Of all the entries below, only the lines from the one with "rid p raw w)" up to and including the one with "k) w (k b) w." are to be duplicated exactly.

===== SOURCE DATA =====

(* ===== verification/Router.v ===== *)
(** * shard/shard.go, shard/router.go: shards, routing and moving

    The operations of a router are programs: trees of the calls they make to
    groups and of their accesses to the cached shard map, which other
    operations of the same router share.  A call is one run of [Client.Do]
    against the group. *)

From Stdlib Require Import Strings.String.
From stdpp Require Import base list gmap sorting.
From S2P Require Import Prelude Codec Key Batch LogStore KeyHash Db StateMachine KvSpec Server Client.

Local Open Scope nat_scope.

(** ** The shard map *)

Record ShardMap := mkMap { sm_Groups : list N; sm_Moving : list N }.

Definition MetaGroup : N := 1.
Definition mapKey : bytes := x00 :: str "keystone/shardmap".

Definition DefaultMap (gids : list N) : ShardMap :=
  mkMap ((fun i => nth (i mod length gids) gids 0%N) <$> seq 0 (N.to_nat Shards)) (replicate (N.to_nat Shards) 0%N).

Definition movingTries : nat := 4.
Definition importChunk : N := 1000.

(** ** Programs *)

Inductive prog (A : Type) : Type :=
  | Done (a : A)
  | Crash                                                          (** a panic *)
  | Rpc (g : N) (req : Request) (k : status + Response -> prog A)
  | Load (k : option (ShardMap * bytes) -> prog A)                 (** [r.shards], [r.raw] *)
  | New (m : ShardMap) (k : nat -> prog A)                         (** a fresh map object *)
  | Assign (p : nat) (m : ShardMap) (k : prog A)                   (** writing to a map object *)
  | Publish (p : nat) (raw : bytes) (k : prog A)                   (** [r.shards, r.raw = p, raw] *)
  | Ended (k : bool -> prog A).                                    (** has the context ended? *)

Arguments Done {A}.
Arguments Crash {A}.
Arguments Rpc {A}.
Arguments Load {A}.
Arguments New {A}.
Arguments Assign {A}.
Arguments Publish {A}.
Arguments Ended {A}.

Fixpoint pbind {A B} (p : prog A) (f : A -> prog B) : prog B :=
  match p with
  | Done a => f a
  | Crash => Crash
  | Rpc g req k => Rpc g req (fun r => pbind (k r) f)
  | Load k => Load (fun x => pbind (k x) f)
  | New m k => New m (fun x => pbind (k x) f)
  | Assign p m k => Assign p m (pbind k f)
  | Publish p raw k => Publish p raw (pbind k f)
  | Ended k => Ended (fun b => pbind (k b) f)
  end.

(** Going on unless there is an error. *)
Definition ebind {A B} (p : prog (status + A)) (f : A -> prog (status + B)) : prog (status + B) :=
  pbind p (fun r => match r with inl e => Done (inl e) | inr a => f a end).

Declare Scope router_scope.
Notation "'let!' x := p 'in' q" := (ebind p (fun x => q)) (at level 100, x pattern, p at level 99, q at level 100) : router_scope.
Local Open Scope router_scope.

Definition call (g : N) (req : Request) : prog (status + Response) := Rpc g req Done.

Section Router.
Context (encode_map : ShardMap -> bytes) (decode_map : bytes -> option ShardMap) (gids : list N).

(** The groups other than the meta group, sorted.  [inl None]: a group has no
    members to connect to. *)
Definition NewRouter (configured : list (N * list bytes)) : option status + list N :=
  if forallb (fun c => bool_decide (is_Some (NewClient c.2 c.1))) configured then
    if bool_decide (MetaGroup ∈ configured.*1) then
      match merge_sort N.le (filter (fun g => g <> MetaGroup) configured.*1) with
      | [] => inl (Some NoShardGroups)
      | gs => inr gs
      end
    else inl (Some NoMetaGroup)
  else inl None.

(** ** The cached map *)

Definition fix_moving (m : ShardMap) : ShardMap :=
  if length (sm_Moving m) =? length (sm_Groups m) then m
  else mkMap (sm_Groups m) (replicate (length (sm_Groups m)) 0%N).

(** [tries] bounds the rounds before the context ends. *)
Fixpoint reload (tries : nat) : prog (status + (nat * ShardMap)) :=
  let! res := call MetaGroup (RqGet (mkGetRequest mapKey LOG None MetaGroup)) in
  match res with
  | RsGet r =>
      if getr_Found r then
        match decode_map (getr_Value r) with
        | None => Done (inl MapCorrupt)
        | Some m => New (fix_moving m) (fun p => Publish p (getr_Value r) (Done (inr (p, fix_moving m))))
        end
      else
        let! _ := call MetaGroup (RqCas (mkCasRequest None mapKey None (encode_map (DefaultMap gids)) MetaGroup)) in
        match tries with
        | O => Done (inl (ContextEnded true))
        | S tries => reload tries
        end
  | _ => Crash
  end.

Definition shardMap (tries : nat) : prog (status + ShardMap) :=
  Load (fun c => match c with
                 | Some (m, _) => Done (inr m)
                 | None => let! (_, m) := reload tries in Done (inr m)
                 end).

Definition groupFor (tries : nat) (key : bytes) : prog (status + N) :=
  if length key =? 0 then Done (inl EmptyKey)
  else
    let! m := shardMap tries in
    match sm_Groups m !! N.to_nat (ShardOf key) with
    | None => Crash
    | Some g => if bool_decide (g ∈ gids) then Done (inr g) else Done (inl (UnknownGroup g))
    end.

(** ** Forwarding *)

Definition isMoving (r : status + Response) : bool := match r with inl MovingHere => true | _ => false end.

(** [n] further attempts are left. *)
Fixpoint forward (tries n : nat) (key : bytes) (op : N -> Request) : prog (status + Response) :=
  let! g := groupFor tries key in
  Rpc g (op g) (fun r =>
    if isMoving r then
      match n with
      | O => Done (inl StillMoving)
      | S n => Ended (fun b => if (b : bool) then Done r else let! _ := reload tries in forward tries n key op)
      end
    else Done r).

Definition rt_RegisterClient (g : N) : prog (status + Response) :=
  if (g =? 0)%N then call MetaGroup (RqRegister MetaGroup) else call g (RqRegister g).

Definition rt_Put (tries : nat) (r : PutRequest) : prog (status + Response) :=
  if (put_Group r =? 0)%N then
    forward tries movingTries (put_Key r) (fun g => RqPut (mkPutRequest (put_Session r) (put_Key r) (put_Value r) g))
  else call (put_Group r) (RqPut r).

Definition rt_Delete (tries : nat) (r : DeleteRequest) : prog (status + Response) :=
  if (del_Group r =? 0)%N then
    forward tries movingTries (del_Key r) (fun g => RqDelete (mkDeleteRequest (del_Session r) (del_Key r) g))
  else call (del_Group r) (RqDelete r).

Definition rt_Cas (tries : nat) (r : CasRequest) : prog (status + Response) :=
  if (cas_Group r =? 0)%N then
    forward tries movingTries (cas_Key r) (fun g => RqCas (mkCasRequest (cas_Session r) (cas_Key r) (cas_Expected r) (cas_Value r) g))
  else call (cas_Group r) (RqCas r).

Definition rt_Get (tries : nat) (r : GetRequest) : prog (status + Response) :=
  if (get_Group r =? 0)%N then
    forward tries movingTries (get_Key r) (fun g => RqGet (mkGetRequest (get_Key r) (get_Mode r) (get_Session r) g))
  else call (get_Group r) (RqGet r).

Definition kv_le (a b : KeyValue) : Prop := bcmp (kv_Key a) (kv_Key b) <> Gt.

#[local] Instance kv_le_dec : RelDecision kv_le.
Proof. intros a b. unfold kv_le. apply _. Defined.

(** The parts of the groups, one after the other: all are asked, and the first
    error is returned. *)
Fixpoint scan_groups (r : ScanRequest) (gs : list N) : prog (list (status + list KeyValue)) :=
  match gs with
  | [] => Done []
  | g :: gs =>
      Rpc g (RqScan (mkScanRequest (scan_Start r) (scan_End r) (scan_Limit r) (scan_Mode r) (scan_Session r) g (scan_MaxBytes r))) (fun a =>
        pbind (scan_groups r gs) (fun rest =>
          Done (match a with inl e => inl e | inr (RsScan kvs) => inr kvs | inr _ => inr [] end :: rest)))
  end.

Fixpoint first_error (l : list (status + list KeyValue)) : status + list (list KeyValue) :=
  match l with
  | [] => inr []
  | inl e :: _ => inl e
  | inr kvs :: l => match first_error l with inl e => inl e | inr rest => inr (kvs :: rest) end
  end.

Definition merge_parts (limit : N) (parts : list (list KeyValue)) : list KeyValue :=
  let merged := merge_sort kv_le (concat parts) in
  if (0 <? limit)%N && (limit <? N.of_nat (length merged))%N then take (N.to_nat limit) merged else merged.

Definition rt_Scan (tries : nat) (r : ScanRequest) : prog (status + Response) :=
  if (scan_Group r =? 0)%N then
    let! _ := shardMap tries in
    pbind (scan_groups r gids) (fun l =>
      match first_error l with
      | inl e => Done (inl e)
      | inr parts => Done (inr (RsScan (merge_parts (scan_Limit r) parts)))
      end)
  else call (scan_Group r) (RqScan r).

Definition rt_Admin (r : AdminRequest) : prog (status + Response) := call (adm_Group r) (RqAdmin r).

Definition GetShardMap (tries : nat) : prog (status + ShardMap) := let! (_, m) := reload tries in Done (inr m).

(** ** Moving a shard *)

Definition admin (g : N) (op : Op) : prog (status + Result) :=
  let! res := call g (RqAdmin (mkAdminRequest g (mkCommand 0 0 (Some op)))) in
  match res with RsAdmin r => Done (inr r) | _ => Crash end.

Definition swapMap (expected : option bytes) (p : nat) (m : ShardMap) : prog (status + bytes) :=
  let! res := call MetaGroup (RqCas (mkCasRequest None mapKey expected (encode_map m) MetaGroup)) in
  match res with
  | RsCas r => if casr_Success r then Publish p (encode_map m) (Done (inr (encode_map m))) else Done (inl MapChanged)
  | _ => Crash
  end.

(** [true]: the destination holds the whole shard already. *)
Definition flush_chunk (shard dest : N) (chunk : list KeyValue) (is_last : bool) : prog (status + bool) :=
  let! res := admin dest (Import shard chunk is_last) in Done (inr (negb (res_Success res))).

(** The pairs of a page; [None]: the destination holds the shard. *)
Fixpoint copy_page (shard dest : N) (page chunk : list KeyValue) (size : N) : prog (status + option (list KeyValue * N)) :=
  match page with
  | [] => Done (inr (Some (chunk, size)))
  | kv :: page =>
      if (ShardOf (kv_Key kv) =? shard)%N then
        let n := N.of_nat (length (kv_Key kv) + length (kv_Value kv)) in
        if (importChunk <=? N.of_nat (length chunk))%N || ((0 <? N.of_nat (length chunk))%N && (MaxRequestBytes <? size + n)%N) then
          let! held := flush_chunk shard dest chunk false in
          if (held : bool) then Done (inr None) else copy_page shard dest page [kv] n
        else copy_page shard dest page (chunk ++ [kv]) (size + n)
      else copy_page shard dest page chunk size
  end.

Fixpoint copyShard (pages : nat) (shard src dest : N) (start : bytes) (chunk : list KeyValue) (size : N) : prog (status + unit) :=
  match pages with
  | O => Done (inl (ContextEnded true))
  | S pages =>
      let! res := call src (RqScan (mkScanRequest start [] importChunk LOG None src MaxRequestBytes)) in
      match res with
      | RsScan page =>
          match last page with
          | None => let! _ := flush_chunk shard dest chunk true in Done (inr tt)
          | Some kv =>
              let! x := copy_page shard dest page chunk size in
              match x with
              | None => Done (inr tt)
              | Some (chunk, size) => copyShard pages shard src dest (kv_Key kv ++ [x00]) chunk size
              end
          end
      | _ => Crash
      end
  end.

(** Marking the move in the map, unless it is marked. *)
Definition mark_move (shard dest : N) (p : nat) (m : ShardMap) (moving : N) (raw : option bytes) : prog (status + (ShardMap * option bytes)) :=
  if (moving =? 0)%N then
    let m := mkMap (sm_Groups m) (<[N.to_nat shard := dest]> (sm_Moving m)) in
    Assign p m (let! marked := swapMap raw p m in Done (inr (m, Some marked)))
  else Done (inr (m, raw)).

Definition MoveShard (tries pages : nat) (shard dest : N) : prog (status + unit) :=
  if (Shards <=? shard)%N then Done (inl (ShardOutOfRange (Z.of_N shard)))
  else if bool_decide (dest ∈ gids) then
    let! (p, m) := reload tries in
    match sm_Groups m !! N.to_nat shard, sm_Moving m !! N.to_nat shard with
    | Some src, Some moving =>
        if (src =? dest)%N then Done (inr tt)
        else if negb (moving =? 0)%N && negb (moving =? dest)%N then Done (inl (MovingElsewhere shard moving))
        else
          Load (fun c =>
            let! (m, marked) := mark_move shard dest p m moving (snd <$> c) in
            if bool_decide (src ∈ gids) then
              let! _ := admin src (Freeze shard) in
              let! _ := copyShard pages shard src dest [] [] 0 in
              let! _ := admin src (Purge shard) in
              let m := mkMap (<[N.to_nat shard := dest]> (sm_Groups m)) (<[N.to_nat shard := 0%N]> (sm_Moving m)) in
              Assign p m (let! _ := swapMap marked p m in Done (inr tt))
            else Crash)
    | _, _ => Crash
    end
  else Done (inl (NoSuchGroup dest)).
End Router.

=====
===== SOURCE DATA =====

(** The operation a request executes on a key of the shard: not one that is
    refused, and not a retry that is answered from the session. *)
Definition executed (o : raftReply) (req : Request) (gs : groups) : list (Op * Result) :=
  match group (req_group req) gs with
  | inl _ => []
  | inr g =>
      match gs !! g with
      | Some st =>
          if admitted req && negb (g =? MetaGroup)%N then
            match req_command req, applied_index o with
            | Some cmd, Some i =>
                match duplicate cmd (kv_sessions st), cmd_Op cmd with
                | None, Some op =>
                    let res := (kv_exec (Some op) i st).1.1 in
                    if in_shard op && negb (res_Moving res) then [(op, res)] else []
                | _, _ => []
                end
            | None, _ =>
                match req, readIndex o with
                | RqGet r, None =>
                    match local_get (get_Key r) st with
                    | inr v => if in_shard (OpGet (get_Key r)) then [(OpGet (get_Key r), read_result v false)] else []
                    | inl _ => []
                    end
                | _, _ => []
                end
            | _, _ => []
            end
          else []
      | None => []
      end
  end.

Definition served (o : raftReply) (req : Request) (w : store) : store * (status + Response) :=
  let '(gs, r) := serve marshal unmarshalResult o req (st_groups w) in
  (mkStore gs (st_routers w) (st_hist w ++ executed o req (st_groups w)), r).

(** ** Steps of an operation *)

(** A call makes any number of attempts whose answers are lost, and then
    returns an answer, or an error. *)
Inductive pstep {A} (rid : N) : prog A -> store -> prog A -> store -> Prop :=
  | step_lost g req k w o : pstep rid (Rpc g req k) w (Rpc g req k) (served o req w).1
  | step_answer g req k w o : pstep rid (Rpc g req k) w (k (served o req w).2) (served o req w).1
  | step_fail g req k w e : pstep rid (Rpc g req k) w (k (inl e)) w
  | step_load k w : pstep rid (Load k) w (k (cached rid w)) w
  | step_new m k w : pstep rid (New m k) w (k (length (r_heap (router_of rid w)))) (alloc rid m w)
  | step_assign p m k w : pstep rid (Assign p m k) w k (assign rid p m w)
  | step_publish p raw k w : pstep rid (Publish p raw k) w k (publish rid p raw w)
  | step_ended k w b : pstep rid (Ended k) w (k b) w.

=====
===== SOURCE DATA =====

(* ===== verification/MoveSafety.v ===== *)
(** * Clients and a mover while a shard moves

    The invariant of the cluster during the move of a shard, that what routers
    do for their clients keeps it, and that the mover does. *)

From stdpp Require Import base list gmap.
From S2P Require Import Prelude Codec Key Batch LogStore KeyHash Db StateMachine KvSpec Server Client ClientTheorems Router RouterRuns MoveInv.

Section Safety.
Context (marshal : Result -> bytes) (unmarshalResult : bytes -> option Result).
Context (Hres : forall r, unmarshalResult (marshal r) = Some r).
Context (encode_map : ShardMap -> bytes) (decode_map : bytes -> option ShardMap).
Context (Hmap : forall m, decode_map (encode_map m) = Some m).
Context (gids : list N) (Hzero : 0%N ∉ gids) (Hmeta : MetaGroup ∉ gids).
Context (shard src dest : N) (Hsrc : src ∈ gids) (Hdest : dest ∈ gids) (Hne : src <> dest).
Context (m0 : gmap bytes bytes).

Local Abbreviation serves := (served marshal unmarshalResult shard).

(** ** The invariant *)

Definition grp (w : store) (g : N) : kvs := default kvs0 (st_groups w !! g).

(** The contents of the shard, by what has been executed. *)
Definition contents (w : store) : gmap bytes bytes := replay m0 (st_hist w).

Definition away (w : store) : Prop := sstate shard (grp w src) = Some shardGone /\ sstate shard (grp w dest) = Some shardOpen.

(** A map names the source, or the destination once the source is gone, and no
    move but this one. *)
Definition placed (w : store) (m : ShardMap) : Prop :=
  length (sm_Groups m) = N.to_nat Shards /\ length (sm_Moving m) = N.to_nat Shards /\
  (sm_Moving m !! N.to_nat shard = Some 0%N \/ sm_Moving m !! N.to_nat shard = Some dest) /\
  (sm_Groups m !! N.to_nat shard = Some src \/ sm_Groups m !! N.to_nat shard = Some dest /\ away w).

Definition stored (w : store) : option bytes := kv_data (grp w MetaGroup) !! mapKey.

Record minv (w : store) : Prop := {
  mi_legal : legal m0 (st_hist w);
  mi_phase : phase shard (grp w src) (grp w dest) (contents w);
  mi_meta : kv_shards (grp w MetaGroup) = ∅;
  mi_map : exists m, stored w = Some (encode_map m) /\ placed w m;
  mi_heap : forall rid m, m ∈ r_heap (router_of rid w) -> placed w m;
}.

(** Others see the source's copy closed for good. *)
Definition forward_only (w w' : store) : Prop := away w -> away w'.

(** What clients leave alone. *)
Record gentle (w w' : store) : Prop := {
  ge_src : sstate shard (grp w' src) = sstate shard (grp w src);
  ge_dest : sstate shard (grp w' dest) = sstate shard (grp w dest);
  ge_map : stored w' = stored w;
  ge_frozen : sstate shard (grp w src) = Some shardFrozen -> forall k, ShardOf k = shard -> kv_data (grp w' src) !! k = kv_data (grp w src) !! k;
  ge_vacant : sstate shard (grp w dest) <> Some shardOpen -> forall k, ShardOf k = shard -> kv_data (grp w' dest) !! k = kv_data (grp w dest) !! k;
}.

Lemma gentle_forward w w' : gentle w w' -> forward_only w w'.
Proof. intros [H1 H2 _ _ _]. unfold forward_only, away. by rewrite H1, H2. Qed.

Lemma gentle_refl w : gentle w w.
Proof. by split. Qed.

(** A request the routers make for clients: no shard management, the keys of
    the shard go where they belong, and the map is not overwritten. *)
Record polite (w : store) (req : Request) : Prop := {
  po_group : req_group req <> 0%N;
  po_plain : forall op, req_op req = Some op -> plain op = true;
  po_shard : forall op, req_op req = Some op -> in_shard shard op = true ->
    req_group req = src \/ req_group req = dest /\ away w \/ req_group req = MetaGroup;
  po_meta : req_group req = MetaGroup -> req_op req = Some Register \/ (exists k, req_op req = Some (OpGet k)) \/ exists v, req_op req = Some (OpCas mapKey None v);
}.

=====

RESPONSE BELOW —
  | step_publish p raw k w : pstep rid (Publish p raw k) w k (publish rid p raw w)
  | step_ended k w b : pstep rid (Ended k) w (k b) w.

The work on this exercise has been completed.